What's your opinion on e-voting?

  • 7
    when anonymity, security and an method to proof that the own vote is counted is present: yes
  • 5
    I like this video. It explains the problem very well IMO:

  • 1
    @stop But does that a system, that does exactly that, exists?
  • 1
    @NarkoCat its possible, but anomity and the proof that only one person votes clashes with anonymity. i think about something like an certificate that signs the vote and an code that is send with the information about the voting.
  • 3
    @stop there is also Homomorphic encryption that allows to check that someone voted without having to decipher the encrypted data.


    However, from what I understood, the real problem is that only few people (i.e. us devs) understands how it works and why it's safe. Go explain to your grandmother that she cannot count the votes anymore because she's "not technical enough", but that she can trust us. That's not how democracy should work.

    Paper voting will stay because anyone can do the whole process, from organizing the vote to counting them. E-voting is not, and will not until a loooong time.
  • 6
    It prevents me from drawing a big pair of balls on my ballot paper because none of my countrys parties are worth voting for.
  • 3
    Okay hear.me.out.
    E voting but on blockchain and AI
  • 1
    it's a good idea, but we're talking about the government here. they'll find some way to fuck it up.
  • 0
    I think it's a good idea. Soon my town's local governing parties will have to be chosen again here, and luckily they have an online voting system in place. That way there's no need to leave the home and wait for hours just to get into some shitty school building that's been temporarily repurposed for voting. Especially here in Belgium where it's required by law to vote (so when there's no e-voting, EVERYONE goes to those fucking shitholes), I think that voting on paper is a ridiculously inefficient thing that should be abandoned already. I wonder how well the government would've implemented the e-voting systems though. It's the first time for me to vote, so no idea about that.. probably I can't expect too much of it. But a man can dream, right?
  • 1
    @Condor I believe your argument is probably the worst in favor of the e-voting : "I'm lazy so I want to vote online".

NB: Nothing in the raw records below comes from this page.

(** * Employee management service: the store and its request handlers

    A shallow embedding of [server.js] (the Express application) and of
    [dataAccess.js] (the standalone data-access module).  Both run
    parameterized SQL statements against an in-memory SQLite database with
    the two tables

      employees (id INTEGER PRIMARY KEY AUTOINCREMENT, name TEXT, role TEXT, status TEXT)
      roles     (name TEXT PRIMARY KEY)

    The database is modelled as explicit state: every statement is a
    function on [store], every handler a function from the store and the
    request's inputs to the new store and the HTTP response. *)

From Stdlib Require Import ZArith List String Ascii Bool Lia Sorted.
Import ListNotations.
Local Open Scope string_scope.
Local Open Scope Z_scope.

(** ** JavaScript values *)

(** The values a field of a JSON request body, or a query parameter, takes
    in this service: absent ([undefined]), [null], or a string.  The data
    model has string fields only; numbers, booleans and nested values are
    outside the model. *)
Inductive jsval : Type :=
| JUndefined
| JNull
| JStr (s : string).

(** [!v]: [undefined], [null] and the empty string are falsy. *)
Definition falsy (v : jsval) : bool :=
  match v with
  | JUndefined => true
  | JNull => true
  | JStr s => String.eqb s ""
  end.

(** [`${v}`]: the string a template literal interpolates. *)
Definition template (v : jsval) : string :=
  match v with
  | JUndefined => "undefined"
  | JNull => "null"
  | JStr s => s
  end.

(** A JSON object ([req.body], [req.query]) as the list of its properties. *)
Definition object : Type := list (string * jsval).

(** [o.k], as destructuring [const { k } = o] reads it: [undefined] when the
    object has no such property. *)
Definition prop (o : object) (k : string) : jsval :=
  match find (fun kv => String.eqb (fst kv) k) o with
  | Some kv => snd kv
  | None => JUndefined
  end.

(** ** SQL values and the two tables *)

(** The content of a TEXT column: [None] is SQL NULL. *)
Definition sqltext : Type := option string.

(** The value bound to a [?] placeholder from a JavaScript value: a string
    binds as TEXT, [null] as NULL, and [undefined] leaves the placeholder
    unbound, which SQLite reads as NULL. *)
Definition bind (v : jsval) : sqltext :=
  match v with
  | JUndefined => None
  | JNull => None
  | JStr s => Some s
  end.

Record employee : Type := mkEmployee {
  emp_id : Z;
  emp_name : sqltext;
  emp_role : sqltext;
  emp_status : sqltext
}.
Lemma joined_fields_are_parsed_witness :
  Forall (λ f, no_bar f = true)
    ["Event"; "2023-01-01T00:00:00Z"; "2023-01-01T00:30:00Z"; "null"; "RV";
     "text"]
  ∧ UUID_REGEX_test idA = true
  ∧ Date_getTime "2023-01-01T00:00:00Z" = Some 1672531200000
  ∧ Date_getTime "2023-01-01T00:30:00Z" = Some 1672533000000
  ∧ parseLine Date_getTime "events.txt" 3
      (Js.join "|" [idA; "Event"; "2023-01-01T00:00:00Z";
                    "2023-01-01T00:30:00Z"; "null"; "RV"; "text"])
    = inr {| event_id := idA; event_name := "Event"; description := "text";
             start_date := 1672531200000; end_date := 1672533000000;
             duration_minutes := (1672533000000 - 1672531200000 + 30000) / 60000;
             parent_event_id :=
               (if String.eqb (Js.toUpperCase "null") "NULL" then None
                else Some "null");
             metadata := {| Metadata.originalSourceFile := "events.txt";
                            Metadata.lineNumber := 3;
                            Metadata.researchValue := "RV" |} |}.
Proof.
  assert (Forall (λ f, no_bar f = true)
            ["Event"; "2023-01-01T00:00:00Z"; "2023-01-01T00:30:00Z"; "null";
             "RV"; "text"]) as Hbars by (repeat constructor).
  assert (UUID_REGEX_test idA = true) as Hid by (vm_compute; reflexivity).
  assert (Date_getTime "2023-01-01T00:00:00Z" = Some 1672531200000) as Hs
    by (vm_compute; reflexivity).
  assert (Date_getTime "2023-01-01T00:30:00Z" = Some 1672533000000) as He
    by (vm_compute; reflexivity).
  split; [exact Hbars|]. split; [exact Hid|]. split; [exact Hs|].
  split; [exact He|].
  apply (joined_fields_are_parsed Date_getTime "events.txt" 3 idA "Event"
           "2023-01-01T00:00:00Z" "2023-01-01T00:30:00Z" "null" "RV" "text"
           1672531200000 1672533000000 Hbars Hid);
    [left; vm_compute; reflexivity|exact Hs|exact He|lia].
Defined.

(** *** The two tables *)

Lemma job_keeps_forest_witness :
  forest (historical_events empty) = true
  ∧ forest (historical_events
              (processFile Date_getTime column_check (Demo.env [A; C; B])
                 "events.txt" empty)) = true.
Proof.
  assert (forest (historical_events empty) = true) as Hf by reflexivity.
  split; [exact Hf|].
  apply (job_keeps_forest Date_getTime column_check (Demo.env [A; C; B])
           "events.txt" empty Hf).
  - constructor.
  - intros l n q Hl Hq. cbn in Hl.
    repeat (apply elem_of_cons in Hl as [-> | Hl]);
      [..|by apply elem_of_nil in Hl];
      vm_compute in Hq; injection Hq as <-; intros Heq; vm_compute in Heq;
      discriminate Heq.
Defined.

Lemma job_writes_valid_rows_witness :
  let d' := processFile Date_getTime column_check (Demo.env [A; C; B])
              "events.txt" empty in
  Forall (λ r, row_ok r = true) (historical_events d')
  ∧ ids (historical_events d') = [idA; idB; idC].
Proof.
  cbn zeta.
  destruct (job_writes_valid_rows Date_getTime column_check
              (Demo.env [A; C; B]) "events.txt" empty) as [Hh _];
    [constructor|constructor|].
  split; [exact Hh|]. vm_compute. reflexivity.
Defined.

(** *** The entries of [errors] *)

Lemma rejected_line_is_reported_witness :
  parseLine Date_getTime "events.txt" 2 "junk"
  = inl (Error "Invalid number of fields. Expected 7, got 1.")
  ∧ "Line 2: Invalid number of fields. Expected 7, got 1."
    ∈ errors (ingestion_job
                (processFile Date_getTime column_check
                   (Demo.env [A; "junk"; C]) "events.txt" empty)).
Proof.
  assert (parseLine Date_getTime "events.txt" 2 "junk"
          = inl (Error "Invalid number of fields. Expected 7, got 1.")) as Hp
    by (vm_compute; reflexivity).
  split; [exact Hp|].
  apply (rejected_line_is_reported Date_getTime column_check
           (Demo.env [A; "junk"; C]) "events.txt" empty 1 "junk"
           "Invalid number of fields. Expected 7, got 1.");
    [reflexivity|repeat constructor|reflexivity|left; exact Hp].
Defined.
Lemma match_inside (rx : QRegExp) (s : QString) (idx : Z) (m : RegMatch) :
  (forall prev t m', rx prev t = Some m' ->
     exists rest, t = cap m' 0 ++ rest /\ matchedLength m' = size (cap m' 0)
                  /\ 0 < matchedLength m') ->
  0 <= idx <= size s ->
  matchAt rx s idx = Some m ->
  0 < matchedLength m /\ idx + matchedLength m <= size s.
Proof.
  intros Hrx Hidx M. unfold matchAt in M.
  destruct (Hrx _ _ _ M) as (rest & E & L & P). split; [exact P|].
  apply (f_equal size) in E. rewrite size_app in E.
  unfold size in E at 1. rewrite length_skipn in E.
  pose proof (size_nonneg rest). unfold size in *. lia.
Qed.

Lemma found_inside (rx : QRegExp) (st : Scan) (idx : Z) (m : RegMatch) :
  (forall prev t m', rx prev t = Some m' ->
     exists rest, t = cap m' 0 ++ rest /\ matchedLength m' = size (cap m' 0)
                  /\ 0 < matchedLength m') ->
  0 <= pos st -> (pos st <? size (p_html st)) = true ->
  indexOf (p_html st) rx (pos st) = (idx, m) -> (idx =? -1) = false ->
  0 <= pos st <= idx
  /\ matchAt rx (p_html st) idx = Some m
  /\ (forall j : Z, pos st <= j < idx -> matchAt rx (p_html st) j = None)
  /\ 0 < matchedLength m
  /\ idx + matchedLength m <= size (p_html st).
Proof.
  intros Hrx Hp Hlt E Hidx. apply Z.ltb_lt in Hlt. apply Z.eqb_neq in Hidx.
  assert (0 <= pos st <= size (p_html st)) as Hin by lia.
  destruct (indexOf_found rx _ _ _ _ Hin E Hidx) as (Hi & M & Hfirst).
  assert (0 <= idx <= size (p_html st)) as Hin' by lia.
  destruct (match_inside rx _ _ _ Hrx Hin' M).
  split; [lia|]. split; [exact M|]. split; [exact Hfirst|]. split; assumption.
Qed.
(** * Constrained Douglas-Peucker simplification (simplify_algorithm.py)

    A shallow embedding of the simplification engine of
    [simplify_algorithm.py] (class [Simplify]) and the properties the
    design document states about it.

    The geometry primitives (QGIS / GEOS calls), the spatial index
    [GsCollection] and the feedback object are external collaborators of the
    engine: they are gathered in the record [GeoEnv] and every theorem is
    stated for an arbitrary environment.  Floating point numbers are
    represented by rationals. *)

From Stdlib Require Import ZArith QArith Qabs Lia.
From stdpp Require Import base option list.

Local Open Scope Z_scope.

(** ** Outcomes of Python code *)

(** The exceptions the modelled code can raise.  [ReferenceLost] is the
    only outcome without a Python counterpart: geometries are addressed by
    their position in [rb_geoms], and [ReferenceLost] is the outcome of
    addressing a position that holds no geometry. *)
Inductive PyExc := IndexError | ValueError | ReferenceLost.

(** [OutOfFuel]: the iteration budget of a [while] loop was exhausted. *)
Inductive Res (A : Type) : Type :=
| Ok (a : A)
| Raise (e : PyExc)
| OutOfFuel.
Arguments Ok {A} a.
Arguments Raise {A} e.
Arguments OutOfFuel {A}.

Definition res_bind {A B : Type} (c : Res A) (k : A -> Res B) : Res B :=
  match c with
  | Ok a => k a
  | Raise e => Raise e
  | OutOfFuel => OutOfFuel
  end.

Notation "'do' x <- c ; k" := (res_bind c (fun x => k))
  (at level 10, x pattern, c at level 100, k at level 200).

(** A list comprehension whose element expression may raise. *)
Fixpoint res_mapM {A B : Type} (f : A -> Res B) (l : list A) : Res (list B) :=
  match l with
  | [] => Ok []
  | x :: xs => do y <- f x; do ys <- res_mapM f xs; Ok (y :: ys)
  end.

(** ** Python lists *)

(** [l[i]]: negative indices count from the end, out of range raises. *)
Definition py_getitem {A : Type} (l : list A) (i : Z) : Res A :=
  let n := Z.of_nat (length l) in
  let j := if i <? 0 then i + n else i in
  if (0 <=? j) && (j <? n) then
    match l !! Z.to_nat j with
    | Some x => Ok x
    | None => Raise IndexError
    end
  else Raise IndexError.

(** [range(a, b)] *)
Definition py_range (a b : Z) : list Z := seqZ a (b - a).

Definition Qlt_bool (a b : Q) : bool := negb (Qle_bool b a).

(** [max(l)]: the running maximum is replaced only by a strictly greater
    item; an empty argument raises [ValueError]. *)
Definition run_max (m : Q) (ds : list Q) : Q :=
  fold_left (fun m x => if Qlt_bool m x then x else m) ds m.

Definition py_max (l : list Q) : Res Q :=
  match l with
  | [] => Raise ValueError
  | d :: ds => Ok (run_max d ds)
  end.

(** [l.index(v)]: position of the first item equal to [v]. *)
Fixpoint py_index (v : Q) (l : list Q) : Res Z :=
  match l with
  | [] => Raise ValueError
  | d :: ds => if Qeq_bool d v then Ok 0 else do i <- py_index v ds; Ok (1 + i)
  end.

(** ** Data model *)

(** A [QgsPoint]; [PointEmpty] is the empty point [QgsPoint()] that
    [QgsGeometry.vertexAt] returns for a vertex number out of range. *)
Inductive QgsPoint :=
| PointXY (x y : Q)
| PointEmpty.

(** A line string is its sequence of vertices. *)
Definition QgsLineString := list QgsPoint.

(** The geometry to simplify ([RbGeom] of geo_sim_util): identifier, line
    string and the [is_simplest] flag. *)
Record RbGeom := {
  id : nat;
  qgs_geom : QgsLineString;
  is_simplest : bool
}.

(** [RbResults] *)
Record RbResults := {
  in_nbr_features : option Z;
  out_nbr_features : option Z;
  nbr_vertice_deleted : Z;
  qgs_features_out : option (list (list QgsLineString));
  nbr_pass : Z;
  is_structure_valid : option bool
}.
Lemma Ip4OtherEntries_list_set (IpHead : IP4_HEAD) (b : list IP4_ASSEMBLE_ENTRY) :
  forall pos A0 A,
    nth_error b pos = Some A0 ->
    Ip4AssembleMatch A0 IpHead = true -> Ip4AssembleMatch A IpHead = true ->
    Ip4OtherEntries IpHead (list_set b pos A) = Ip4OtherEntries IpHead b.
Proof.
  unfold Ip4OtherEntries.
  induction b as [|x b IH]; intros [|pos] A0 A E M0 M; cbn in E; try discriminate.
  - inversion E; subst. cbn. now rewrite M0, M.
  - cbn. rewrite (IH pos A0 A E M0 M). reflexivity.
Qed.

Lemma Ip4OtherEntries_list_remove (IpHead : IP4_HEAD) (b : list IP4_ASSEMBLE_ENTRY) :
  forall pos A0,
    nth_error b pos = Some A0 -> Ip4AssembleMatch A0 IpHead = true ->
    Ip4OtherEntries IpHead (list_remove b pos) = Ip4OtherEntries IpHead b.
Proof.
  unfold Ip4OtherEntries.
  induction b as [|x b IH]; intros [|pos] A0 E M0; cbn in E; try discriminate.
  - inversion E; subst. cbn. now rewrite M0.
  - cbn. rewrite (IH pos A0 E M0). reflexivity.
Qed.

Lemma set_Bucket_same (Table : IP4_ASSEMBLE_TABLE) (Index : nat)
    (b : list IP4_ASSEMBLE_ENTRY) :
  set_Bucket Table Index b Index = b.
Proof. unfold set_Bucket. now rewrite Nat.eqb_refl. Qed.

Lemma set_Bucket_other (Table : IP4_ASSEMBLE_TABLE) (Index i : nat)
    (b : list IP4_ASSEMBLE_ENTRY) :
  i = Index \/ set_Bucket Table Index b i = Table i.
Proof.
  unfold set_Bucket. destruct (Nat.eqb i Index) eqn:E;
    [left; now apply Nat.eqb_eq | now right].
Qed.
(** ** Evaluation *)

(** The loop that compiles each matched policy and gathers its source calls. *)
Fixpoint compile_entries (sch : Schema) (b : Binding) (es : list snapshotEntry) (c : Cache) :
    result (list (Candidate * Program) * list SourceCall) * Cache :=
  match es with
  | [] => (Ok ([], []), c)
  | e :: es =>
      match Candidate_Policy (se_candidate e) with
      | None => (Err [], c)
      | Some p =>
          match Cache_Compile c (se_version e) sch p with
          | (Err x, c1) => (Err x, c1)
          | (Ok prg, c1) =>
              match SourceCalls prg b with
              | Err x => (Err x, c1)
              | Ok sites =>
                  match compile_entries sch b es c1 with
                  | (Err x, c2) => (Err x, c2)
                  | (Ok (rest, calls), c2) => (Ok ((se_candidate e, prg) :: rest, sites ++ calls), c2)
                  end
              end
          end
      end
  end.

Definition resolve (resolver : option SourceResolver) (calls : list SourceCall) : result (option Facts) :=
  match calls with
  | [] => Ok None
  | _ =>
      match resolver with
      | None => Err [ErrUnresolvedFact]
      | Some r => let? f := r calls in Ok (Some f)
      end
  end.

(** [FactSnapshot]: the values of the calls the evaluation asked for. *)
Definition FactSnapshot := list (SourceCall * value).

Definition newFactSnapshot (calls : list SourceCall) (f : option Facts) : FactSnapshot :=
  match f with
  | None => []
  | Some f => omap (λ c, (λ v, (c, v)) <$> Facts_Value f c) calls
  end.

(** The condition loop: the first failure ends the evaluation. *)
Fixpoint run_programs (b : Binding) (facts : option Facts) (ps : list (Candidate * Program)) :
    result (list Candidate) :=
  match ps with
  | [] => Ok []
  | (c, prg) :: ps =>
      let? held := Program_Evaluate prg b facts in
      let? rest := run_programs b facts ps in
      Ok (if held : bool then c :: rest else rest)
  end.

(** What [core.evaluate] returns when it does not fail: nothing matched, or the
    applicable candidates and the frozen facts. *)
Inductive Evaluated := NoMatch | Applicable (cs : list Candidate) (facts : FactSnapshot).

Definition evaluate (snap : Snapshot) (resolver : option SourceResolver) (i : Input) (c : Cache) :
    result Evaluated * Cache :=
  match match_entries snap i with
  | [] => (Ok NoMatch, c)
  | es =>
      match bind (sn_schema snap) i with
      | Err x => (Err x, c)
      | Ok b =>
          match compile_entries (sn_schema snap) b es c with
          | (Err x, c1) => (Err x, c1)
          | (Ok (programs, sites), c1) =>
              let calls := dedup_calls [] sites in
              (let? facts := resolve resolver calls in
               let? applicable := run_programs b facts programs in
               Ok (Applicable applicable (newFactSnapshot calls facts)), c1)
          end
      end
  end.

(** *** The check path *)

Fixpoint check_candidates (allowed : option Policy) (cs : list Candidate) : CheckResult :=
  match cs with
  | [] => match allowed with None => checkConditionNotMet | Some p => allowCheck p end
  | Gated p :: _ => checkRequiresDecision p
  | Checkable p :: cs => check_candidates (match allowed with None => Some p | Some q => Some q end) cs
  end.

Definition CheckEvaluator_Evaluate (snap : Snapshot) (resolver : option SourceResolver) (i : Input) (c : Cache) :
    result CheckResult * Cache :=
  let '(r, c') := evaluate snap resolver i c in
  (let? ev := r in
   Ok (match ev with
       | NoMatch => checkNoMatchingPolicy
       | Applicable cs _ => check_candidates None cs
       end), c').

(** *** The decide path *)

Record DecideResult := mkDecideResult {
  dr_decision : EDecision; dr_reason : Reason; dr_policyID : string;
  dr_gates : list (option Policy); dr_facts : FactSnapshot }.

Definition allowDecide (p : Policy) (f : FactSnapshot) : DecideResult :=
  mkDecideResult Allow ReasonPolicyMatched (p_ID p) [] f.
Definition decideChallenge (gates : list (option Policy)) (f : FactSnapshot) : DecideResult :=
  mkDecideResult Challenged ReasonChallengeRequired
    (match gates with Some p :: _ => p_ID p | _ => "" end) gates f.
Definition decideNoMatchingPolicy : DecideResult := mkDecideResult Deny ReasonNoMatchingPolicy "" [] [].
Definition decideConditionNotMet (f : FactSnapshot) : DecideResult :=
  mkDecideResult Deny ReasonConditionNotMet "" [] f.

Definition gates_of (cs : list Candidate) : list (option Policy) :=
  omap (λ c, match c with Gated p => Some p | Checkable _ => None end) cs.
Definition first_checkable (cs : list Candidate) : option Policy :=
  head (omap (λ c, match c with Gated _ => None | Checkable p => Some p end) cs).

Definition decide_candidates (cs : list Candidate) (f : FactSnapshot) : DecideResult :=
  match gates_of cs with
  | [] => match first_checkable cs with None => decideConditionNotMet f | Some p => allowDecide p f end
  | gates => decideChallenge gates f
  end.

Definition DecideEvaluator_Evaluate (snap : Snapshot) (resolver : option SourceResolver) (i : Input) (c : Cache) :
    result DecideResult * Cache :=
  let '(r, c') := evaluate snap resolver i c in
  (let? ev := r in
   Ok (match ev with
       | NoMatch => decideNoMatchingPolicy
       | Applicable cs f => decide_candidates cs f
       end), c').

(** [DecideResult.Challenges] and [decision.flatten]: gate order, then
    declaration order. *)
Definition flatten (gates : list (option Policy)) : list Challenge := concat (map Gated_Challenges gates).

(** ** The check service (check.go)

    One instance's view of the effective set.  [Refresh] polls a loader, whose
    answer is an argument; the clock reading is an argument too. *)

Definition DefaultRefreshInterval : Time.duration := (5 * Time.Second)%Z.
Definition DefaultStalenessDeadline : Time.duration := (60 * Time.Second)%Z.

Record CheckService := mkCheckService {
  cs_deadline : Time.duration;
  cs_resolver : option SourceResolver;
  cs_cache : Cache;
  cs_evaluator : option Snapshot;
  cs_revision : string;
  cs_freshAt : Time.t;
  cs_failed : bool;
  cs_refreshes : N; cs_failures : N; cs_swaps : N }.

(** A poll's answer: the loader failed, returned no snapshot, or returned one. *)
Inductive Loaded := LoadError (e : error) | LoadNil | LoadSnapshot (s : Snapshot) (revision : string).

Definition refresh_failed (s : CheckService) : CheckService :=
  mkCheckService (cs_deadline s) (cs_resolver s) (cs_cache s) (cs_evaluator s) (cs_revision s)
    (cs_freshAt s) true (N.succ (cs_refreshes s)) (N.succ (cs_failures s)) (cs_swaps s).

Definition Refresh (s : CheckService) (now : Time.t) (l : Loaded) : result unit * CheckService :=
  match l with
  | LoadError e => (Err e, refresh_failed s)
  | LoadNil => (Err [], refresh_failed s)
  | LoadSnapshot snap rev =>
      let keep := match cs_evaluator s with Some _ => bool_decide (cs_revision s = rev) | None => false end in
      (Ok tt,
       if keep
       then mkCheckService (cs_deadline s) (cs_resolver s) (cs_cache s) (cs_evaluator s) (cs_revision s)
              now false (N.succ (cs_refreshes s)) (cs_failures s) (cs_swaps s)
       else mkCheckService (cs_deadline s) (cs_resolver s) (cs_cache s) (Some snap) rev
              now false (N.succ (cs_refreshes s)) (cs_failures s) (N.succ (cs_swaps s)))
  end.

    For commercial activities, it makes a lot of sense, but with civilian duty, I believe this is not a good reason.
  • 2
    @react-guy so reclaiming time to do useful work instead of waiting for hours in a row is lazy nowadays?
  • 1
    evoting is a good idea at it's core, and it can be done very well.

    Unfortunately big countries (US, UK, Canada, EU, etc) make it awful. Because of laws, capitalism, and bureaucracy, it's near impossible to do evoting securely. Which is why voting machines in the US is such a widely discussed and attacked topic among hackers and security enthusiasts.
  • 1
    @deadPix3l these concerns are good. i mean, if an company that develops an software to transmit data for the news can easily hacked, how should we know if evoting has the same flaws.
  • 0
    @stop yea definitely. I know defcon this year voting machines were a big deal, and the record for first interaction to compromise was a mere 12 minutes. Actual machines that are actually used for real presidential elections in several states. 12 minutes. Yikes!
  • 5
    As long as you can't guarantee 100% security with the voting systems I'd say keep it on paper.
  • 5
    @linuxxx This.

    Build a secure voting system, give me a month, and I will break it in a hundred ways.

    I've written about this in the past and how it is impossible to do. (It's in my contents somewhere). Paper voting is likewise not immune to tampering, but the physical nature does significantly increase the effort required to interfere.